▶ [Directions for this task] The lines to copy are those in the listing below that contain the word "zlen".

***

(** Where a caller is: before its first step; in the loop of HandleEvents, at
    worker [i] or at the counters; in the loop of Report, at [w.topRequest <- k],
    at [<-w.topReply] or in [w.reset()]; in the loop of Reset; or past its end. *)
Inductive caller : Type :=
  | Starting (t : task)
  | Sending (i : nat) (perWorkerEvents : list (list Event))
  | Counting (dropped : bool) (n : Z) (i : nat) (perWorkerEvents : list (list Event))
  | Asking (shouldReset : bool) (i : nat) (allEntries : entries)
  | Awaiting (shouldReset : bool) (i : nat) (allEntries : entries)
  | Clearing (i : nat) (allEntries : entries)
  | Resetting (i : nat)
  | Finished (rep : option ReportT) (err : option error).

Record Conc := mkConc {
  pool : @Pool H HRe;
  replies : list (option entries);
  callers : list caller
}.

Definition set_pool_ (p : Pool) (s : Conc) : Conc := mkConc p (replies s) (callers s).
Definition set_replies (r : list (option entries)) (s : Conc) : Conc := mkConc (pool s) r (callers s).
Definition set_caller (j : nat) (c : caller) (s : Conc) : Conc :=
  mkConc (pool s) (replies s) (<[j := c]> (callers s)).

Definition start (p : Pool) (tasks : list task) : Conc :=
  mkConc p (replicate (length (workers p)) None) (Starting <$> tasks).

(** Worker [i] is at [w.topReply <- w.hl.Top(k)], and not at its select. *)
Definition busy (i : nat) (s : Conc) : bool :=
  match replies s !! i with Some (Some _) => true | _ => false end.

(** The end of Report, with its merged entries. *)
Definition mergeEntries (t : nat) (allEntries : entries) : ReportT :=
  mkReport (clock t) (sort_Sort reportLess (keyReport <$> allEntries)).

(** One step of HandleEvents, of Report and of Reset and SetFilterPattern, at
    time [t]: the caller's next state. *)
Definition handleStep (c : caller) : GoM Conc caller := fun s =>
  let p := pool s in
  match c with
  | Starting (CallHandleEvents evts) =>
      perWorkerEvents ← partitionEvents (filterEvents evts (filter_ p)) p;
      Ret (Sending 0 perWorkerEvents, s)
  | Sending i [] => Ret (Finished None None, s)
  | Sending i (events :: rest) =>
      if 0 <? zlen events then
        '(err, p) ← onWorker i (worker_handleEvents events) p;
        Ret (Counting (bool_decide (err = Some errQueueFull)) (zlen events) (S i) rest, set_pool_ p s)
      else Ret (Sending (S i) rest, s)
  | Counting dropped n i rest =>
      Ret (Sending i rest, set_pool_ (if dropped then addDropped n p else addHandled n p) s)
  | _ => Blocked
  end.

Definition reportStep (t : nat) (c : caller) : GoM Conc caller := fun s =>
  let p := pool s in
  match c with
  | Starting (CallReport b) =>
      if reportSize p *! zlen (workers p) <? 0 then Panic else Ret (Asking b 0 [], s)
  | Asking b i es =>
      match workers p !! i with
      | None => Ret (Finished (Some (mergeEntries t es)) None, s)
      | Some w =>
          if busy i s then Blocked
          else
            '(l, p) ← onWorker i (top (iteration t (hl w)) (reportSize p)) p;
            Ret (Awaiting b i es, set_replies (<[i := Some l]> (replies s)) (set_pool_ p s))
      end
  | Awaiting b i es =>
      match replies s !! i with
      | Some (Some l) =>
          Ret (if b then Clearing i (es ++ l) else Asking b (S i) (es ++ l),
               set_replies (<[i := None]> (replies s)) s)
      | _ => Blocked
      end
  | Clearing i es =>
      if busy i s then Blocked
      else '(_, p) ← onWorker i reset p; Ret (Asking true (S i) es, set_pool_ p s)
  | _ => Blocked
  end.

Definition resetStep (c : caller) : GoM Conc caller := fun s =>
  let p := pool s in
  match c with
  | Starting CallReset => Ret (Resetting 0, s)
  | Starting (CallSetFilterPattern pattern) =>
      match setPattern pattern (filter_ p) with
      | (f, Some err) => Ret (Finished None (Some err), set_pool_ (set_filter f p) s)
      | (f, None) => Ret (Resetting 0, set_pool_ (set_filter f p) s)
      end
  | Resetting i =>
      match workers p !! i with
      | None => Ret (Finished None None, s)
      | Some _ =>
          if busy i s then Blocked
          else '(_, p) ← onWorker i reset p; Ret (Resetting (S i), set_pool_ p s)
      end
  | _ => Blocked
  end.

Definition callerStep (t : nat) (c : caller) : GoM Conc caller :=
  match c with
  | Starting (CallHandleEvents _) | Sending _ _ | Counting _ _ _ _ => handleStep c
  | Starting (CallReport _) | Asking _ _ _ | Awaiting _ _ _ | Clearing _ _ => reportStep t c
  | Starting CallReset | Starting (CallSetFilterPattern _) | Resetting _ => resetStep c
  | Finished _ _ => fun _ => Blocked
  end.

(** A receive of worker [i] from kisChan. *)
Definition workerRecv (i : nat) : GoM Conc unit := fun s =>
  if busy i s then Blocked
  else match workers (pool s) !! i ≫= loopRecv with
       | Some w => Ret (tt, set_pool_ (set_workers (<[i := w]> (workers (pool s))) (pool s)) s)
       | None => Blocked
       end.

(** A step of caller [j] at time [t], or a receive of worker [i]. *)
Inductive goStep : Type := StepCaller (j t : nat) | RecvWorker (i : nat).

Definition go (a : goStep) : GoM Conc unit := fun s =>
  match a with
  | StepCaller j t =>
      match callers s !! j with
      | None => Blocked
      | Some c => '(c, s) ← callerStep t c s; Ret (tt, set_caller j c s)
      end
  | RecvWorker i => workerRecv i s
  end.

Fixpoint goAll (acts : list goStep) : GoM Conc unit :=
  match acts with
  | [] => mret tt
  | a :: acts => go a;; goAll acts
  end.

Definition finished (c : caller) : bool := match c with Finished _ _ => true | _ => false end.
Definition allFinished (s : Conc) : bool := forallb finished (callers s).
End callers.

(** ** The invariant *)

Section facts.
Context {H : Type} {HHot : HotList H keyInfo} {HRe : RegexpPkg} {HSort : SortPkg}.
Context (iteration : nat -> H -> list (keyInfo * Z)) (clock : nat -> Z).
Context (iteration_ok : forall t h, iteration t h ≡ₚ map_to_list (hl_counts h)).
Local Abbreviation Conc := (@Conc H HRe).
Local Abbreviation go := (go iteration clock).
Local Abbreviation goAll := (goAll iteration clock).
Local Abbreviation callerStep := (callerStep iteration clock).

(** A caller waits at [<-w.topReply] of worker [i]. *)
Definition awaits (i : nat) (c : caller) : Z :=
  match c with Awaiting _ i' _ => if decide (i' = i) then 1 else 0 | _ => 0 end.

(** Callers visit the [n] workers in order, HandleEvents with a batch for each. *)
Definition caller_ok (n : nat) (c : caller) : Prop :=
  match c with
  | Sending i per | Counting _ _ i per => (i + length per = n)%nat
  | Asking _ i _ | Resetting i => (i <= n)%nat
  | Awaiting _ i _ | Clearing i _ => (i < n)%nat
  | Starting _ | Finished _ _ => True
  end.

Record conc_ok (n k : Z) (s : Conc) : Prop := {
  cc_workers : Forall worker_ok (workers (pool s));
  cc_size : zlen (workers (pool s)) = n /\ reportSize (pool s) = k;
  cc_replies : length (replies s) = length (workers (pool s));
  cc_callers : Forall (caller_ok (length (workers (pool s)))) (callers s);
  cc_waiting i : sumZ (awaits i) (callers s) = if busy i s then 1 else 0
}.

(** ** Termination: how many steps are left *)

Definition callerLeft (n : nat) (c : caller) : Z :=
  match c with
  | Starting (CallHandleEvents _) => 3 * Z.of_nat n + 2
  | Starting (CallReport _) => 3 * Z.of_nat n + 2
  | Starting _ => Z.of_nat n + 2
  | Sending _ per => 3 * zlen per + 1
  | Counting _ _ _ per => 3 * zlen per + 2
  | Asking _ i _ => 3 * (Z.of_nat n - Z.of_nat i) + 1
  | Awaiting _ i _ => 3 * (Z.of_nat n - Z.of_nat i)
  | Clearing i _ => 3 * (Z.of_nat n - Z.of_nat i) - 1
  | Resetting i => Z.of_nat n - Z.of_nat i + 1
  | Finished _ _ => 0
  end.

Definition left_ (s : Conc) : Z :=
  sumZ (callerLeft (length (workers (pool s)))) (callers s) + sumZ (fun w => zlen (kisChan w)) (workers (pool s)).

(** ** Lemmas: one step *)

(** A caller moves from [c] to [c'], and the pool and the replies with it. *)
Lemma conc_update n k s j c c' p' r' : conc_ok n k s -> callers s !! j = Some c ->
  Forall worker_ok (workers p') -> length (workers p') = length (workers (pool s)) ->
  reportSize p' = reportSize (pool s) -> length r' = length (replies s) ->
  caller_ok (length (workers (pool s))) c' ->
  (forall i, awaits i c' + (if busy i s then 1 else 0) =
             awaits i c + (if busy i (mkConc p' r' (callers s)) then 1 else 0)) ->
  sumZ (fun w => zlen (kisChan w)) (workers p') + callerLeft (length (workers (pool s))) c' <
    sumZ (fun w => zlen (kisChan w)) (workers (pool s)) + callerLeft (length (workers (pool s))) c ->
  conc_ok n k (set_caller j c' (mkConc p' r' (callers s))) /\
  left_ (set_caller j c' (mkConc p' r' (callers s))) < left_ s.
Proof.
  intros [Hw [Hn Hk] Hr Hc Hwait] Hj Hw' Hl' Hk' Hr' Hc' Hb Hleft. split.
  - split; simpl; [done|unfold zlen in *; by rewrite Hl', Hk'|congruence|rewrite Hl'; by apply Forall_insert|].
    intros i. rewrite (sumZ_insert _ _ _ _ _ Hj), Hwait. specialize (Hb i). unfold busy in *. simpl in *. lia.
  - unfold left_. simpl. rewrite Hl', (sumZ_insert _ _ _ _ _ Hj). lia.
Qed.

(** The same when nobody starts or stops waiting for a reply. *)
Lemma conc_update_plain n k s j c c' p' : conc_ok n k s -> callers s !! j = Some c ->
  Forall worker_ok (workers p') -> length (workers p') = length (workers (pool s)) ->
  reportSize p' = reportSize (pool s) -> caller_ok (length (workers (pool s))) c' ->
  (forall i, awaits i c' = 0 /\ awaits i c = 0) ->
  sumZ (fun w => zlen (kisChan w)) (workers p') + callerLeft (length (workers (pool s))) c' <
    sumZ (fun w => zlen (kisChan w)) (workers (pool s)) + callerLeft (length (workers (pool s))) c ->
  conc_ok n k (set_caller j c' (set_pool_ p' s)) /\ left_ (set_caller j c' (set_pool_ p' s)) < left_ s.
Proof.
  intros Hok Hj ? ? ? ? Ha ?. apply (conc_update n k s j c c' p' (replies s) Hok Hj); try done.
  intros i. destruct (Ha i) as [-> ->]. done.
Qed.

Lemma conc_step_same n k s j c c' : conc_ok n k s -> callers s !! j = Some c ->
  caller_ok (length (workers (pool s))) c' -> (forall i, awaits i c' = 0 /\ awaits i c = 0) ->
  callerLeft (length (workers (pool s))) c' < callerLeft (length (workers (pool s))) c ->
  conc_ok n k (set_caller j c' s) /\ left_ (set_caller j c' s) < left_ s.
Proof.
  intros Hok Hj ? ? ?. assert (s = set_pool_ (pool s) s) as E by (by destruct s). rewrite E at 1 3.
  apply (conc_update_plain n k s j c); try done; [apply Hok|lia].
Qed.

***

▶ [Answer]
      if 0 <? zlen events then
        Ret (Counting (bool_decide (err = Some errQueueFull)) (zlen events) (S i) rest, set_pool_ p s)
      if reportSize p *! zlen (workers p) <? 0 then Panic else Ret (Asking b 0 [], s)
  cc_size : zlen (workers (pool s)) = n /\ reportSize (pool s) = k;
  | Sending _ per => 3 * zlen per + 1
  | Counting _ _ _ per => 3 * zlen per + 2
  sumZ (callerLeft (length (workers (pool s)))) (callers s) + sumZ (fun w => zlen (kisChan w)) (workers (pool s)).
  sumZ (fun w => zlen (kisChan w)) (workers p') + callerLeft (length (workers (pool s))) c' <
    sumZ (fun w => zlen (kisChan w)) (workers (pool s)) + callerLeft (length (workers (pool s))) c ->
  - split; simpl; [done|unfold zlen in *; by rewrite Hl', Hk'|congruence|rewrite Hl'; by apply Forall_insert|].
  sumZ (fun w => zlen (kisChan w)) (workers p') + callerLeft (length (workers (pool s))) c' <
    sumZ (fun w => zlen (kisChan w)) (workers (pool s)) + callerLeft (length (workers (pool s))) c ->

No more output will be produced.